Esta semana se cumplió un año más de su natalicio, pero lo que recordamos más por su muerte en Bolivia. Posiblemente usted recuerda esas imágenes, su cuerpo tendido en una escuela en la Higuera. Un Cristo muerto y resucitado para crear el mito que superó a la realidad de su propia biografía. El hombre que luchó en contra de las políticas que fueron y siguen siendo la fuente de sufrimiento y miseria en el mundo. El guerrillero universal.
Tal fue su influencia en el imaginario popular que el escritor francés y Premio Nobel de Literatura Jean-Paul Sartre lo llamaron “el hombre más completo de la historia” y la revista Time lo declaró “el ícono del Siglo XX”.
Mi admiración a la vida del guerrillero argentino provino del comunismo de mi abuelo materno, don José Guadalupe Durán, quien a pesar de que murió decepcionado de la revolución cubana, me influyó de forma determinante.

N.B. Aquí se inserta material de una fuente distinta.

Definition store_engine (p : ptr) (e : NucleiEngine) : M unit :=
  fun w => match p with
           | Some l =>
               Ok tt {| engines := <[l := e]> (engines w); options := options w;
                        limiters := limiters w; cores := cores w;
                        trace := trace w |}
           | None => Panic nil_deref
           end.

Definition store_options (p : ptr) (o : types_Options) : M unit :=
  fun w => match p with
           | Some l =>
               Ok tt {| engines := engines w; options := <[l := o]> (options w);
                        limiters := limiters w; cores := cores w;
                        trace := trace w |}
           | None => Panic nil_deref
           end.

Definition alloc_engine (e : NucleiEngine) : M ptr :=
  fun w => let l := fresh (dom (engines w)) in
           Ok (Some l) {| engines := <[l := e]> (engines w);
                          options := options w; limiters := limiters w;
                          cores := cores w; trace := trace w |}.

Definition alloc_options (o : types_Options) : M ptr :=
  fun w => let l := fresh (dom (options w)) in
           Ok (Some l) {| engines := engines w;
                          options := <[l := o]> (options w);
                          limiters := limiters w; cores := cores w;
                          trace := trace w |}.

La cubana fue una revolución con un aparato propagandístico increíble que se apoyaba en frases como “Hasta la victoria siempre” y que utilizaba la personalidad y el magnetismo de Fidel y la figura emblemática de “El Che” para recordarnos que, contra todas las probabilidades, unos cuantos cientos de rebeldes derrotaron a un ejército en sierra Maestra, para convertir una aventura en verdadera revolución que un día nos hizo soñar que un mundo mejor y más justo era posible.
Que al fin el socialismo triunfaba y “de nuevo se abrirán las grandes alamedas por donde pase el hombre libre, para construir una sociedad mejor”, como dijera Salvador Allende.

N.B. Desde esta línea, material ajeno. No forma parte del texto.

(* ================================================================== *)
(** * The lookup on the command line *)
(* ================================================================== *)

(** X16. [getCode] on a store that loads.  Without an entry of that name it
    prints that none was found and does not read the clock.  Otherwise the
    first entry of that name is used and the clock is read once: a secret
    that yields no code ends the process; else the code and the seconds
    remaining are printed, then the code at the start of the next window
    (or the process ends when there is none), and last the line on the
    clipboard, on standard error when the value that [clipboard.Write]
    returned is not nil and on standard output when it is. *)
Theorem getCode_answers (w : World) (d : TOTPData) (name : string) :
  loadData w = Done d w ->
  let t := clock w (ticks w) in
  match find_entry name (Entries d) with
  | None => getCode name w = Done tt (to_stdout "No entry found with that name." w)
  | Some entry =>
      Name entry = name
      /\ match Totp.GenerateCode (Secret entry) t with
         | Err _ =>
             getCode name w
             = Exit (to_stderr "Error generating current TOTP code" (tick w))
         | Ok code =>
             let first :=
               to_stdout ("Your current TOTP code is: " ++ code
                          ++ " (Time remaining: " ++ itoa (secondsRemaining t)
                          ++ " seconds)")%string (tick w) in
             match Totp.GenerateCode (Secret entry) (nextTime t) with
             | Err _ =>
                 getCode name w
                 = Exit (to_stderr "Error generating next TOTP code" first)
             | Ok next =>
                 let second :=
                   to_stdout ("After this, your next TOTP code will be: "
                              ++ next)%string first in
                 getCode name w
                 = Done tt
                     (if clip_nonnil w
                      then to_stderr "Failed to copy code to clipboard" second
                      else to_stdout "Current code copied to clipboard." second)
             end
         end
  end.
Proof.
  intros Hload t. unfold getCode, bind. rewrite Hload.
  destruct (find_entry name (Entries d)) as [entry|] eqn:Hfind; [|reflexivity].
  split.
  { unfold find_entry in Hfind. apply find_some in Hfind as [_ H].
    now apply String.eqb_eq. }
  unfold Now. fold t.
  destruct (Totp.GenerateCode (Secret entry) t) as [code|e]; [|reflexivity].
  unfold Println at 1. unfold nextCode.
  destruct (Totp.GenerateCode (Secret entry) (nextTime t)) as [next|e];
    [|reflexivity].
  unfold Println at 1. unfold copy_to_clipboard.
  cbn [clip_nonnil to_stdout tick].
  destruct (clip_nonnil w); reflexivity.
Qed.

Lemma getCode_answers_witness :
  let w := set_disk (Some (Document {| Entries := [acme] |})) (world0 59) in
  stdout (final (getCode "acme" w))
  = ["Your current TOTP code is: 996554 (Time remaining: 1 seconds)";
     "After this, your next TOTP code will be: 602287";
     "Current code copied to clipboard."].
Proof.
  intros w.
  pose proof (getCode_answers w {| Entries := [acme] |} "acme" eq_refl) as H.
  destruct H as [_ H]. rewrite H. reflexivity.
Defined.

Lamentablemente a Cuba la ansiada igualdad llegó. pero en forma de pobreza, una pobreza que jamás cedió terreno, como tampoco lo hizo la codicia humana. La justicia social se enfrentó tanto en los regímenes socialistas como capitalistas con un sólo enemigo: el propio hombre.
Pero la muerte temprana y trágica de “El Che” lo convirtió en una especie de santo secular y, como todos los santos, sus virtudes han sido destacadas y sus debilidades pasadas por alto. El hombre que me reclamó que yo portara una camiseta con la imagen de Ernesto Guevara se refería a lo que sus críticos llaman “el lado oscuro”: su responsabilidad directa en ejecuciones de desertores y leales de Batista; su devoción a Stalin y su deseo de que se usaran armas nucleares durante la crisis de Playa Girón, entre muchos otros pecados. A últimas fechas han salido además acusaciones de homófobo y asesino.
Y sin que esto signifique una defensa, sólo alcanzó a decir que fue un hombre de su tiempo y que en cualquier revolución se vive y se muere. Y precisamente fue su muerte la que le impidió atestiguar la caída de la Unión Soviética y todos, o casi todos, los gobiernos comunistas. Tampoco pudo vivir lo suficiente para comprobar que la revolución socialista que derrocó a Batista –dictador que tenía 11 años en el poder– se transformó en un régimen monolítico y totalitario que ha durado ya 60 años. Y es que Fidel y Raúl no tuvieron la misma suerte de Ernesto Guevara pues cometieron un error estratégico: vivir demasiado. Si “El Che” hubiera vivido, su mito habría muerto o nunca hubiera existido, y quizás lo hubiéramos visto traicionar sus ideales. Lo dicho: hasta para morir, hay que hacerlo a tiempo.